#### Collected data entries
________

(* ===== verification/Runtime.v ===== *)
(** * The C runtime: the heap and the debug log

    Besides the transport, [MobileSync.c] uses two services of the C
    runtime.  The heap: [malloc] of the client structure (line 46), of the
    receive buffer (line 145) and of the outgoing frame (line 200), the
    buffers [plist_to_xml] and [plist_to_bin] allocate for their results
    (lines 163, 187 and 194), the trees of libplist ([plist_from_bin] at
    line 158, [plist_new_array] at lines 76 and 109), and [free] or
    [plist_free] of some of them (lines 70, 82, 92, 114, 154, 159, 165,
    189 and 206).  A tree is reached through a handle [plist_t]: the
    address of its block and the tree it holds.  The debug log:
    [log_dbg_msg] (lines 164 and 188), which formats its record only
    when the debug mask includes [DBGMASK_MOBILESYNC] (off unless the
    program turns it on).  A record is the text the format string
    ["%s: plist size: %i\nbuffer :\n%s\n"] makes of [__func__], the
    [uint32_t] length [plist_to_xml] reported ([%i] prints it as a
    signed [int]: [printf_i]) and the XML text ([dbg_format],
    [log_text]); [log_text_size] states what the size field shows.

    [CRuntime] is the interface of these services over the state [M]:
    [c_malloc] returns the address of a fresh block, tagged with its
    allocation site; [c_free] releases a live block and fails ([None])
    on anything else, which is undefined behaviour in C; [c_debug] says
    whether debug output is on and [c_log] appends a record.  [malloc] is
    assumed to succeed: the code never checks its result.

    [debug_plist] is the logging block that both [mobilesync_recv]
    (lines 161-165) and [mobilesync_send] (lines 185-189) contain:
    [plist_to_xml] leaves [XMLContent] NULL for a NULL plist, and passing
    that NULL to the ["%s"] of [log_dbg_msg] is undefined behaviour when
    the record is formatted. *)

From Stdlib Require Import ZArith String Ascii List Bool Lia.
From S2P Require Import Prelude Plist Codec.
Import ListNotations.
Local Open Scope Z_scope.
Local Open Scope msync_scope.

(** The heap blocks of the file, by allocation site. *)
Inductive block : Type :=
| BlkClient
| BlkReceive
| BlkXml
| BlkContent
| BlkQuery
| BlkPlist.

Definition block_eq_dec (a b : block) : {a = b} + {a <> b}.
Proof. decide equality. Defined.

(** The live blocks of a heap allocated at site [b]. *)
Definition count_blk (b : block) (h : list (Z * block)) : nat :=
  length (filter (fun e => if block_eq_dec (snd e) b then true else false) h).

(** [printf]'s [%i] of a [uint32_t]: the value read as a signed [int]
    (two's complement, as glibc prints it), in decimal. *)
Definition printf_i (x : Z) : string :=
  string_of_Z (if x <? 2 ^ 31 then x else x - 2 ^ 32).

Definition newline : string := String (Ascii.ascii_of_nat 10) EmptyString.

(** The text of a [log_dbg_msg] record at lines 164 and 188: the format
    ["%s: plist size: %i\nbuffer :\n%s\n"] applied to [__func__], the
    [uint32_t] [length] and [XMLContent]. *)
Definition dbg_format (func : string) (length : Z) (xml : string) : string :=
  (func ++ ": plist size: " ++ printf_i length ++ newline ++ "buffer :" ++ newline ++
   xml ++ newline)%string.

(** A record of the log: its text (the category is always
    [DBGMASK_MOBILESYNC]). *)
Definition dbg_entry : Type := string.

(** Lines 163-164 for a plist that is not NULL: [plist_to_xml] renders
    it and stores the text's length in the [uint32_t] [length]; the
    record is the formatted text. *)
Definition log_text `{PlistCodec} (func : string) (p : plist) : dbg_entry :=
  let xml := plist_to_xml p in
  dbg_format func (Z.of_nat (String.length xml) mod 2 ^ 32) xml.

(** A [plist_t] of libplist: the address of the tree's root node and the
    tree it points to.  libplist allocates the whole tree ([plist_new_array],
    [plist_from_bin]) and [plist_free] releases it; the model keeps one
    [BlkPlist] block per tree.  Adding a child ([plist_add_sub_string_el])
    changes the tree, not the pointer. *)
Record plist_t : Type := mk_plist_t { plist_addr : Z; plist_tree : plist }.

Class CRuntime (M : Type) : Type := {
  c_malloc : block -> M -> Z * M;
  c_free : Z -> M -> option M;
  c_debug : M -> bool;
  c_log : dbg_entry -> M -> M
}.

Section Ops.
Context {M : Type} `{CRuntime M} `{PlistCodec}.

Definition st_malloc (b : block) : st M Z :=
  fun m => let '(p, m') := c_malloc b m in Done (p, m').

(** [free(p)]: nothing for NULL, undefined for what is not a live block. *)
Definition st_free (p : Z) : st M unit :=
  fun m => if p =? 0 then Done (tt, m)
           else match c_free p m with
                | Some m' => Done (tt, m')
                | None => Undefined
                end.

(** A tree built by libplist (lines 76-78 and 109-111: [plist_new_array]
    then [plist_add_sub_string_el]): one new block holding [p]. *)
Definition st_plist_new (p : plist) : st M plist_t :=
  a <- st_malloc BlkPlist ;;
  st_ret (mk_plist_t a p).

(** [plist_free(p)]: nothing for NULL, the tree's block otherwise. *)
Definition st_plist_free (p : option plist_t) : st M unit :=
  match p with
  | Some h => st_free (plist_addr h)
  | None => st_ret tt
  end.

(** The block a handle owns: none for NULL. *)
Definition owned (p : option plist_t) : list (Z * block) :=
  match p with
  | Some h => [(plist_addr h, BlkPlist)]
  | None => []
  end.

(** A handle that is not NULL points to an allocated address. *)
Definition handle_pos (p : option plist_t) : Prop :=
  match p with
  | Some h => 0 < plist_addr h
  | None => True
  end.

(** [log_dbg_msg] with the rendering [xml] of [p] for its ["%s"]. *)
Definition st_log_plist (func : string) (xml : Z) (p : option plist) : st M unit :=
  fun m => if c_debug m then
             match p with
             | Some q => if xml =? 0 then Undefined else Done (tt, c_log (log_text func q) m)
             | None => Undefined
             end
           else Done (tt, m).

(** Lines 161-165 and 185-189: render [p] to XML, log it, free the text. *)
Definition debug_plist (func : string) (p : option plist) : st M unit :=
  xml <- match p with
         | Some _ => st_malloc BlkXml
         | None => st_ret 0
         end ;;
  st_log_plist func xml p ;;;
  st_free xml.

End Ops.

Lemma count_blk_cons b a b' h :
  count_blk b ((a, b') :: h) = ((if block_eq_dec b' b then 1 else 0) + count_blk b h)%nat.
Proof. unfold count_blk. cbn. destruct (block_eq_dec b' b); reflexivity. Qed.

(** C34: the size a debug record reports is the length of the XML text
    as [printf]'s [%i] prints a [uint32_t]: a signed 32-bit value equal
    to the length modulo 2^32, and equal to the length itself below
    2^31; from 2^31 bytes on it is negative.  The record is the function
    name, that size and the XML text in the layout of the format string
    of lines 164 and 188. *)
Theorem log_text_size `{PlistCodec} f p :
  let len := Z.of_nat (String.length (plist_to_xml p)) in
  exists n, log_text f p =
              (f ++ ": plist size: " ++ string_of_Z n ++ newline ++ "buffer :" ++ newline ++
               plist_to_xml p ++ newline)%string /\
            - 2 ^ 31 <= n < 2 ^ 31 /\ (len - n) mod 2 ^ 32 = 0 /\ (len < 2 ^ 31 -> n = len).
Proof.
  intros len. set (x := len mod 2 ^ 32).
  exists (if x <? 2 ^ 31 then x else x - 2 ^ 32). split; [reflexivity|].
  assert (Hx : 0 <= x < 2 ^ 32) by (apply Z.mod_pos_bound; lia).
  pose proof (Z.div_mod len (2 ^ 32) ltac:(lia)) as Hd. fold x in Hd.
  destruct (Z.ltb_spec x (2 ^ 31)) as [Hs|Hs]; (split; [lia|]); split.
  - replace (len - x) with (len / 2 ^ 32 * 2 ^ 32) by lia. apply Z.mod_mul. lia.
  - intros Hl. unfold x. apply Z.mod_small. lia.
  - replace (len - (x - 2 ^ 32)) with ((len / 2 ^ 32 + 1) * 2 ^ 32) by lia. apply Z.mod_mul. lia.
  - intros Hl. exfalso. assert (x = len) by (unfold x; apply Z.mod_small; lia). lia.
Qed.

________

#### HOW TO COMPLETE THIS TASK
Above are the records; please copy exactly their first line and each line after it through the line containing "[CRuntime] is the", and no line after that.

#### EXERCISE OUTPUT
(* ===== verification/Runtime.v ===== *)
(** * The C runtime: the heap and the debug log

    Besides the transport, [MobileSync.c] uses two services of the C
    runtime.  The heap: [malloc] of the client structure (line 46), of the
    receive buffer (line 145) and of the outgoing frame (line 200), the
    buffers [plist_to_xml] and [plist_to_bin] allocate for their results
    (lines 163, 187 and 194), the trees of libplist ([plist_from_bin] at
    line 158, [plist_new_array] at lines 76 and 109), and [free] or
    [plist_free] of some of them (lines 70, 82, 92, 114, 154, 159, 165,
    189 and 206).  A tree is reached through a handle [plist_t]: the
    address of its block and the tree it holds.  The debug log:
    [log_dbg_msg] (lines 164 and 188), which formats its record only
    when the debug mask includes [DBGMASK_MOBILESYNC] (off unless the
    program turns it on).  A record is the text the format string
    ["%s: plist size: %i\nbuffer :\n%s\n"] makes of [__func__], the
    [uint32_t] length [plist_to_xml] reported ([%i] prints it as a
    signed [int]: [printf_i]) and the XML text ([dbg_format],
    [log_text]); [log_text_size] states what the size field shows.

    [CRuntime] is the interface of these services over the state [M]:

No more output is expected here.